Parmi ces nouveaux hommes

C’est bizarre, il dit, ce jour où l’on a surpris pour la première fois son année de naissance gravée sur le marbre d’une tombe, il y a déjà longtemps de ça. Et puis ces autres fois encore, jusqu’à ce qu’on ait commencé à s’habituer à la rencontrer à l’autre bout du tiret, parmi les allées mal fleuries, cette date-là, la seule qui ne bouge pas. Et chaque an qu’on tournait une page du calendrier, on commença à se dire « encore une de gagnée ».

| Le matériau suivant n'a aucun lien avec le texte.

Fixpoint profile_lines (active : option json) (alone : bool) (names : list jstr) : Op unit :=
  match names with
  | [] => ret tt
  | name :: names =>
      let mark := if is_active name active alone then js " ⭐ [АКТИВНАЯ]" else [] in
      hasDb <- fs_exists (path_join [getProfileDir home name; js "client.sqlite"]);
      let status := if hasDb : bool then js "✅ Готова" else js "⚠️ Не инициализирована" in
      say (js "  📻 " ++ pad_end 20 name ++ js " " ++ status ++ mark);;
      profile_lines active alone names
  end.
Definition profile_list : Op unit :=
  config <- getGlobalConfig home;
  profiles <- listProfiles home;
  say (10 :: js "📂 ЗАРЕГИСТРИРОВАННЫЕ СТАНЦИИ ECHOLET (~/.echolet/profiles/):" ++ [10]);;
  match profiles with
  | [] => say (js "  (нет созданных станций. Выполните: echolet station)" ++ [10])
  | _ =>
      active <- config_member (js "activeProfile") config;
      profile_lines active (Nat.eqb (length profiles) 1) profiles;;
      say (10 :: js "Используйте: echolet profile switch <позывной>" ++ [10])
  end.
Definition profile_switch (args : list jstr) : Op unit :=
  match arg args 1 with
  | Some (u :: rest) =>
      let target := u :: rest in
      profiles <- listProfiles home;
      if negb (existsb (eqb target) profiles)
      then complain (js "Ошибка: профиль " ++ 34 :: target ++ 34 :: js " не найден. Список: " ++ join (js ", ") profiles);; exit_process 1
      else config <- getGlobalConfig home;
           config <- config_assign (js "activeProfile") (JStr target) config;
           saveGlobalConfig home config;;
           say (js "✅ Активной станцией по умолчанию выбрана: " ++ target)
  | _ => complain (js "Ошибка: укажите позывной. Пример: echolet profile switch RadioMan");; exit_process 1
  end.
(** The argument after [--out], when there is one that is not empty. *)
Definition after_flag (flag : jstr) (args : list jstr) : option jstr :=
  match list_find (eq flag) args with
  | Some (i, _) => match args !! S i with Some (u :: value) => Some (u :: value) | _ => None end
  | None => None
  end.
Definition profile_export (args : list jstr) : Op unit :=
  config <- getGlobalConfig home;
  target <- (match arg args 1 with
             | Some (u :: name) =>
                 if u =? 45 then active <- config_member (js "activeProfile") config; or_else active first_profile
                 else ret (Some (JStr (u :: name)))
             | _ => active <- config_member (js "activeProfile") config; or_else active first_profile
             end);
  match target with
  | None => complain (js "Ошибка: профили не найдены.");; exit_process 1
  | Some target =>
      if negb (truthy target) then complain (js "Ошибка: профили не найдены.");; exit_process 1
      else
        name <- as_string target;
        let cardPath := path_join [getProfileDir home name; js "identity.card.json"] in
        there <- fs_exists cardPath;
        if negb there
        then complain (js "Карточка профиля " ++ name ++ js " не найдена на диске (" ++ cardPath ++ js ").");; exit_process 1
        else
          cardContent <- fs_read cardPath;
          match after_flag (js "--out") args with
          | Some outArg =>
              fs_write (path_resolve cwd [outArg]) cardContent (octal 6 4 4);;
              say (js "✅ Радио-карточка станции " ++ 34 :: name ++ 34 :: js " сохранена в: " ++ outArg)
          | None =>
              say (10 :: js "=== 📻 РАДИО-КАРТОЧКА СТАНЦИИ: " ++ name ++ js " ===");;
              say cardContent;;
              say (js "==================================================");;
              say (js "Передайте этот JSON собеседнику (echolet contact add <файл>)")
          end
  end.
(** [config.activeProfile = undefined], which printing leaves out *)
Definition forget_active (config : json) : json :=
  match config with JObj members => JObj (List.filter (fun kv => negb (eqb kv.1 (js "activeProfile"))) members) | config => config end.
Definition delete_question (target : jstr) : jstr :=
  js "Вы ТОЧНО уверены, что хотите БЕЗВОЗВРАТНО удалить станцию " ++ 34 :: target ++ 34 :: js " и всю историю?".
Definition delete_named (target : jstr) : Op unit :=
  let dir := getProfileDir home target in
  there <- fs_exists dir;
  if negb there then complain (js "Профиль " ++ 34 :: target ++ 34 :: js " не существует.");; exit_process 1
  else
    agreed <- confirm (delete_question target) false;
    if agreed : bool
    then fs_rm dir;;
         config <- getGlobalConfig home;
         active <- config_member (js "activeProfile") config;
         when (bool_decide (active = Some (JStr target))) (saveGlobalConfig home (forget_active config));;
         say (js "🗑️ Профиль " ++ 34 :: target ++ 34 :: js " успешно удалён.")
    else say (js "Удаление отменено.").
Definition profile_delete (args : list jstr) : Op unit :=
  match arg args 1 with
  | Some (u :: target) => delete_named (u :: target)
  | _ => complain (js "Ошибка: укажите имя профиля для удаления.");; exit_process 1
  end.
Definition handleProfileCommand (args : list jstr) : Op unit :=
  let sub := match arg args 0 with Some (u :: sub) => u :: sub | _ => js "list" end in
  if eqb sub (js "list") then profile_list
  else if eqb sub (js "switch") then profile_switch args
  else if eqb sub (js "export") then profile_export args
  else if eqb sub (js "delete") then profile_delete args
  else say (js "Неизвестная подкоманда: " ++ sub ++ js ". Доступно: list, switch, export, delete").
End operator.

Cette sensation qu’on rencontra un beau matin, que les rues étaient peut-être à présent davantage peuplées de plus jeunes que de plus vieux que soi, et ce sentiment qui s’ensuivit, qu’on n’avait pas vu la vie couler, à cause de cette habitude à la con d’avoir finalement toujours été « le jeune » de quelqu’un, le plus jeune de quelqu’un qui sans crier gare, comme les autres, avait filé, désormais. Ce peu de regret, parmi ces nouveaux hommes.

Bizarre cette insensibilité à ce qui tranchait vif jadis, cette indifférence désormais indolore aux cris, aux événements, aux accidents qui naguère émouvaient. Cette envie presque d’en rire, comme pour rajeunir sa gorge, chien s’ébrouant à part du nombre. Cette horreur de leur routine, de leur politique. Et cet instant présent, leur cher instant, qu’ils tentent encore avec acharnement de promouvoir, tu as la conviction de plus en plus établie qu’il est factice et révolu pour sa plus grande part , et que c’est bien ainsi, qu’ainsi commence loin d'eux la meilleure part de ta sagesse.

 

olida_10.jpg

21:16 Publié dans Des nuits et des jours... | Lien permanent | Commentaires (8) | Tags : littérature, écriture, poésie | | |

Commentaires

'(...) à cause de cette habitude à la con d'avoir finalement toujours été le "jeune" de quelqu'un ' : oui Solko.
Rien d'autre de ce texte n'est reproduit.